BEGIN Data under study

(** A step keeps every load within its capacity and changes no capacity. *)
Lemma step_loads (e e' : Env.t) (action : Z) (r : Env.StepResult) :
  Env.step pow e action = Some (e', r) →
  within_capacity (Env.vehicles e) →
  within_capacity (Env.vehicles e')
  ∧ Env.v_capacity <$> Env.vehicles e' = Env.v_capacity <$> Env.vehicles e.
Proof.
  unfold Env.step. intros Hstep Hall.
  destruct (Env.step_action pow e action) as [[[[vs cs] idx] rw]|] eqn:Hact;
    simpl in Hstep; [|done].
  destruct (step_action_loads _ _ _ _ _ _ Hact Hall) as [Hvs Hcaps].
  destruct (forallb Env.c_visited cs).
  - destruct (Env.close_routes pow e vs rw) as [vs' rw'] eqn:Hclose.
    destruct (close_routes_loads _ _ _ _ _ Hclose Hvs) as [Hvs' Hcaps'].
    destruct (Env._get_observation _ _); simpl in Hstep; [|done].
    injection Hstep as <- <-. simpl. split; [done|]. congruence.
  - destruct (Env._get_observation _ _); simpl in Hstep; [|done].
    injection Hstep as <- <-. done.
Qed.

End EnvLoads.

(** ** The learned-policy strategy *)
Section LearnedPolicy.

Variable pow : float → float → float.
Variable sin : float → float.
Variable cos : float → float.
Variable atan2 : float → float → float.
Variable round2 : float → float.
Variable np_round2 : float → float.
Variable osrm : list Service.Coord → option (list Service.Coord * float * float).
Variable Net : Type.
Variable Opt : Type.
Variable rng : Type.
Variable forward_train : Net → rng → list (list float) → list (list float) * rng.
Variable random_random : rng → float * rng.
Variable random_randrange : Z → rng → option (Z * rng).
Variable np_choice : list Z → rng → option (Z * rng).
Variable np_seed : Z → rng.
Variable np_uniform : float → float → rng → float * rng.
Variable np_randint : Z → Z → rng → option (Z * rng).

#[local] Abbreviation rollout :=
  (Service.rollout pow Net Opt rng forward_train random_random random_randrange np_choice).
#[local] Abbreviation optimize_with_rl :=
  (Service.optimize_with_rl pow sin cos atan2 round2 np_round2 osrm Net Opt rng forward_train
     random_random random_randrange np_choice np_seed np_uniform np_randint).
#[local] Abbreviation within_capacity vs :=
  (Forall (λ v, 0 ≤ Env.v_capacity v ∧ Env.v_current_load v ≤ Env.v_capacity v) vs).

Lemma step_counters (e e' : Env.t) (action : Z) (r : Env.StepResult) :
  Env.step pow e action = Some (e', r) →
  Env.steps e' = Env.steps e + 1 ∧ Env.max_steps e' = Env.max_steps e
  ∧ Env.truncated r = (Env.max_steps e <=? Env.steps e + 1).
Proof.
  unfold Env.step. intros Hstep.
  destruct (Env.step_action pow e action) as [[[[vs cs] idx] rw]|]; simpl in Hstep; [|done].
  destruct (forallb Env.c_visited cs); [destruct (Env.close_routes pow e vs rw)|];
    (destruct (Env._get_observation _ _); simpl in Hstep; [|done]);
    by injection Hstep as <- <-.
Qed.

(** The rounds given to the inference episode are enough: the step
    budget of the environment truncates it before they run out. *)
Lemma rollout_rounds_enough (agent : Agent.t Net Opt) (rounds : nat) :
  ∀ e state total g,
    (Z.to_nat (Env.max_steps e - Env.steps e) < rounds)%nat →
    is_Some (rollout rounds agent e state total g).
Proof.
  induction rounds as [|k IH]; intros e state total g Hk; [lia|]. simpl.
  destruct (Env.get_action_mask e) as [mask|]; simpl; [|eauto].
  destruct (Service.select_action _ _ _ _ _ _ _ _ _ _ _ _) as [[action g1]|]; simpl; [|eauto].
  destruct (Env.step pow e action) as [[e' r]|] eqn:Hstep; simpl; [|eauto].
  destruct (step_counters _ _ _ _ Hstep) as (Hs & Hm & Ht).
  destruct (Env.terminated r || Env.truncated r) eqn:Hdone; [eauto|].
  apply IH. apply orb_false_elim in Hdone as [_ Htr]. rewrite Ht in Htr.
  apply Z.leb_gt in Htr. lia.
Qed.

(** The inference episode keeps every load within its capacity. *)
Lemma rollout_loads (agent : Agent.t Net Opt) (rounds : nat) :
  ∀ e state total g e' i total' g',
    rollout rounds agent e state total g = Some (Some (e', i, total', g')) →
    within_capacity (Env.vehicles e) →
    within_capacity (Env.vehicles e')
    ∧ Env.v_capacity <$> Env.vehicles e' = Env.v_capacity <$> Env.vehicles e.
Proof.
  induction rounds as [|k IH]; intros e state total g e' i total' g' Hrun Hall; [done|].
  simpl in Hrun.
  destruct (Env.get_action_mask e) as [mask|]; simpl in Hrun; [|done].
  destruct (Service.select_action _ _ _ _ _ _ _ _ _ _ _ _) as [[action g1]|];
    simpl in Hrun; [|done].
  destruct (Env.step pow e action) as [[e1 r]|] eqn:Hstep; simpl in Hrun; [|done].
  destruct (step_loads _ _ _ _ _ Hstep Hall) as [Hall1 Hcaps1].
  destruct (Env.terminated r || Env.truncated r).
  - injection Hrun as <- <- <- <-. done.
  - destruct (IH _ _ _ _ _ _ _ _ Hrun Hall1) as [Hall' Hcaps']. split; [done|]. congruence.
Qed.

(** The routes read off the environment: one for a vehicle with a
    non-empty route, carrying that vehicle's current load as its demand. *)
Lemma build_routes_spec (e : Env.t) (customers : list Data.CustomerData)
    (vehicles : list Data.VehicleData) (routes : list Service.Route) :
  Service._build_routes_from_env np_round2 e customers vehicles = Some routes →
  Forall (λ route, ∃ i v vd,
            Env.vehicles e !! i = Some v ∧ vehicles !! i = Some vd
            ∧ Service.vehicle_id route = Data.vd_id vd
            ∧ Service.total_demand route = Env.v_current_load v
            ∧ Service.points route ≠ []) routes.
Proof.
  unfold Service._build_routes_from_env. intros Hrun.
  destruct (mapM _ _) as [rs|] eqn:Hrs; simpl in Hrun; [|done]. injection Hrun as <-.
  apply mapM_Some in Hrs. apply Forall_forall. intros route Hin.
  apply list_elem_of_omap in Hin as (o & Ho & [= ->]).
  apply list_elem_of_lookup_1 in Ho as [j Hj].
  destruct (Forall2_lookup_r _ _ _ _ _ Hrs Hj) as ([i v] & Hiv & Hroute).
  apply list_lookup_imap_Some in Hiv as (v' & Hv & [= -> ->]).
  exists j, v'. unfold Service.vehicle_route in Hroute.
  destruct (Env.v_route v'); [done|].
  destruct (mapM _ _) as [[|p ps]|]; simpl in Hroute; [done| |done].
  destruct (vehicles !! j) as [vd|]; simpl in Hroute; [|done].
  destruct (Py.int_of_float _); simpl in Hroute; [|done].
  injection Hroute as <-. exists vd. done.
Qed.

(** The vehicles after the [reset] of a real-data environment: empty,
    with the capacities of the instance. *)
Lemma real_reset_vehicles (r r' : Env.RealData) seed g obs i g' :
  Env.real_reset pow rng np_seed np_uniform np_randint r seed g = Some (r', obs, i, g') →
  Env.vehicles (Env.base r')
  = imap (λ i v, Env.mkVehicle (Z.of_nat i)
                   (default (Env.vehicle_capacity (Env.base r)) (Data.vd_capacity v))
                   0 (Env.depot_x (Env.base r)) (Env.depot_y (Env.base r)) [] 0)
      (Env.vehicles_data r)
  ∧ Env.max_steps (Env.base r') = Env.max_steps (Env.base r)
  ∧ Env.steps (Env.base r') = 0.
Proof.
  unfold Env.real_reset, Env.reset. intros Hrun.
  destruct (Env.gen_customers _ _ _ _ _ _ _) as [[cs g1]|]; simpl in Hrun; [|done].
  destruct (Env._get_observation _ _); simpl in Hrun; [|done].
  destruct (Env._get_observation _ _); simpl in Hrun; [|done].
  by injection Hrun as <- <- <- <-.
Qed.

END Data under study

▶ **Activity**
Using the entries shown above, reproduce verbatim the lines from the line bearing "Variable atan2 : float → float → float." to the line bearing "Variable forward_train : Net", inclusive.

▶ **Response area**
Variable atan2 : float → float → float.
Variable round2 : float → float.
Variable np_round2 : float → float.
Variable osrm : list Service.Coord → option (list Service.Coord * float * float).
Variable Net : Type.
Variable Opt : Type.
Variable rng : Type.
Variable forward_train : Net → rng → list (list float) → list (list float) * rng.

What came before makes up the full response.